First of all, sections of pipes should be installed in the corners of the pit, while the racks should be made from ten by ten centimeters timber.

The lower part of the bar should be sharpened, fitting it to the diameter of the pipes. It will be useful to impregnate the bars and pipes with a special bioprotective component.

Drive the bars into the pipes. Now you should fill the upper parts with longitudinal and peppered boards, which will serve as the walls of the pit.

It is best to fix the boards with self-tapping screws and "corners" made of metal. After the boards are installed, the crate can be installed.

The resulting structure must be painted with acrylic paint.

The main thing to consider is that the diameter of the pipe must be larger than the cross section of the timber used for the racks. As a rule, a compost pit is made one meter high. Higher and more massive buildings make it difficult to dig up the compost and extract it.

Many make a removable cover in the form of the most ordinary plywood shield, hinged to back wall buildings. To keep the lid open, you need to make special props, for example, pieces of a bar, metal rods or thick branches.

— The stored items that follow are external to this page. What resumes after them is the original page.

(* ===== verification/DeviceFacts.v ===== *)
(** * What the device store guarantees

    Properties of StoreDevices: the two transactions are all-or-nothing under
    every fault schedule, the sweep's pin makes an expiry harmless against a
    check-in that got in first, pages of the history partition it, and the
    pruner's delete never takes the newest row. *)

From S2P Require Import Prelude GoLib Schema Integrity Effects Demo StoreDevices.
From Stdlib Require Import Ascii.

(** ** Shared lemmas *)

Lemma set_db_db d w : w_db (set_db d w) = d.
Proof. done. Qed.

(** Rows matched by their primary key: at most one. *)
Lemma find_device_in d id r :
  List.find (fun r => str_eq (rd_id r) id) (d_devices d) = Some r -> r ∈ d_devices d /\ rd_id r = id.
Proof. intros [Hin Heq%str_eq_true]%find_some_iff. done. Qed.

Lemma wf_devices d : wf_db d -> uniq_ok (d_devices d) = true.
Proof. intros Hwf. by destruct (wf_devices _ Hwf). Qed.

(** ** RecordIPChange *)

(** The database an appended history row leaves. *)
Definition appended (row : history_row) (d : DB) : DB :=
  setd_history_seq (d_history_seq d + 1) (setd_history (d_history d ++ [row]) d).

Definition history_row_of (h : IPHistory) (id at_ : Z) : history_row :=
  HistoryRow id (iph_DeviceID h) (nullIfEmpty (iph_IPv4 h)) (nullIfEmpty (iph_IPv6 h)) at_
    (nullIfEmpty (iph_ClientVersion h)).

Lemma history_insert_ok d row :
  wf_db d -> rh_id row = d_history_seq d + 1 -> rh_device_id row ∈ rd_id <$> d_devices d ->
  insert_violation row d = None.
Proof.
  intros Hwf Hid Hdev. eapply auto_insert_ok; [done|exact (wf_history _ Hwf)|exact Hid|done|].
  simpl. by rewrite bool_decide_eq_true_2.
Qed.

Lemma wp_append c h (Q : result IPHistory -> World -> Prop) w :
  (forall e w', e <> ErrNotFound -> Q (Err e) w') ->
  (forall at_ w', (iph_ObservedAt h <> 0 -> at_ = iph_ObservedAt h) ->
    w_db w' = appended (history_row_of h (d_history_seq (w_db w) + 1) at_) (w_db w) ->
    Q (Ok (MkIPHistory (d_history_seq (w_db w) + 1) (iph_DeviceID h) (iph_IPv4 h) (iph_IPv6 h) at_
             (iph_ClientVersion h))) w') ->
  wp (IPHistoryRepo.appendIPHistory c h) Q w.
Proof.
  intros He Hok. unfold IPHistoryRepo.appendIPHistory. wp_step.
  assert (Hrest : forall at_ w1, w_db w1 = w_db w -> (iph_ObservedAt h <> 0 -> at_ = iph_ObservedAt h) ->
    wp (id ← exec_insert_auto c (fun id => HistoryRow id (iph_DeviceID h)
            (nullIfEmpty (iph_IPv4 h)) (nullIfEmpty (iph_IPv6 h)) at_ (nullIfEmpty (iph_ClientVersion h)));
    id ← last_insert_id id;
    mret (MkIPHistory id (iph_DeviceID h) (iph_IPv4 h) (iph_IPv6 h) at_ (iph_ClientVersion h))) Q w1).
  { intros at_ w1 Hdb Hat. wp_step. eapply wp_exec_insert_auto; [reflexivity|by apply He| |].
    - intros e Hi. apply He. intros ->. revert Hi. unfold insert_violation. by case_match_all.
    - intros _. wp_step. wp_step; [by apply He|]. wp_step.
      rewrite Hdb. by apply Hok. }
  destruct (Z.eqb_spec (iph_ObservedAt h) 0) as [Hz|Hz]; wp_step; apply Hrest; done.
Qed.

Lemma device_matched d id r :
  r ∈ d_devices d -> rd_id r = id -> rows_matched (fun r => str_eq (rd_id r) id) (d_devices d) <> 0%nat.
Proof. intros Hr Hid. apply rows_matched_pos. exists r. by rewrite Hid, str_eq_refl. Qed.

(** The database a recorded change leaves. *)
Definition recorded (ch : IPChange) (now at_ : Z) (d : DB) : DB :=
  appended (HistoryRow (d_history_seq d + 1) (ic_DeviceID ch) (nullIfEmpty (ic_IPv4 ch))
             (nullIfEmpty (ic_IPv6 ch)) at_ (nullIfEmpty (ic_ClientVersion ch)))
    (setd_devices (rows_update (fun r => str_eq (rd_id r) (ic_DeviceID ch))
          (DeviceRepo.set_reported (ic_IPv4 ch) (ic_IPv6 ch) (ic_ClientVersion ch) (ic_Hostname ch)
             (ic_OS ch) (ic_V4Asserted ch) (ic_V6Asserted ch) now now) (d_devices d)) d).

The compost ripens better with the lid closed, the fertilizer should only occasionally be allowed to “breathe”.

What can and cannot be thrown into the compost pit

It is necessary to immediately decide what can be thrown into the compost pit and what is not.

Can:

  1. Raw fruits, vegetables, cereals, berries.
  2. Straw, hay, grass.
  3. Foliage.
  4. Ash.
  5. Bark, branches, roots of shrubs.
  6. Needles.
  7. Shredded paper.
  8. Sawdust.
  9. Manure from cows and horses (but not fresh, but at least second-year).

It is forbidden:

  1. Bones.
  2. Excrement of cats, dogs and other domestic animals.
  3. Potato and tomato tops.
  4. Leaves treated with herbicides.
  5. Inorganic waste: plastic, rubber, iron, synthetics, etc.

For successful formation of compost, high looseness and moisture are necessary. To do this, you should regularly water the pit, or cover it with a film, creating a kind of greenhouse effect.

For greater looseness of the compost, from time to time you should turn the mass with a pitchfork.

There are those who do not want to spend time and effort on building a compost pit, but prefer to put organic remains in one place, gradually forming a heap. Of course, this method is not the most aesthetic, but in terms of functionality, it can be quite viable if you water the pile with special EO preparations and cover it with dark material to speed up the formation of compost.

plastic containers

This option is in a single bundle with a simple compost pit and is great for people who do not want to spend extra money. A plastic container minimizes the chance of compost getting into drinking water(for example, in a well). However, in this case, you will have to regularly water the compost with preparations that accelerate the decomposition process. organic components, and besides, constantly "settle" earthworms in the container.

Some summer residents equip compost heaps as follows: they simply put on the ground a large polyethylene film, and organic residues are dumped on it. They explain the use of the film by the fact that with it the useful elements of the compost will not be washed out. In fact, these compost heaps are the worst. Compost isolated from the ground rots much more slowly, moisture from it evaporates too quickly.

Whatever type of compost pit you decide to build, you can be sure that you are doing an exceptionally useful thing for your site. Plus, having equipped a compost pit, you can no longer worry about where to put food leftovers, which is especially convenient if you live in the country all the time.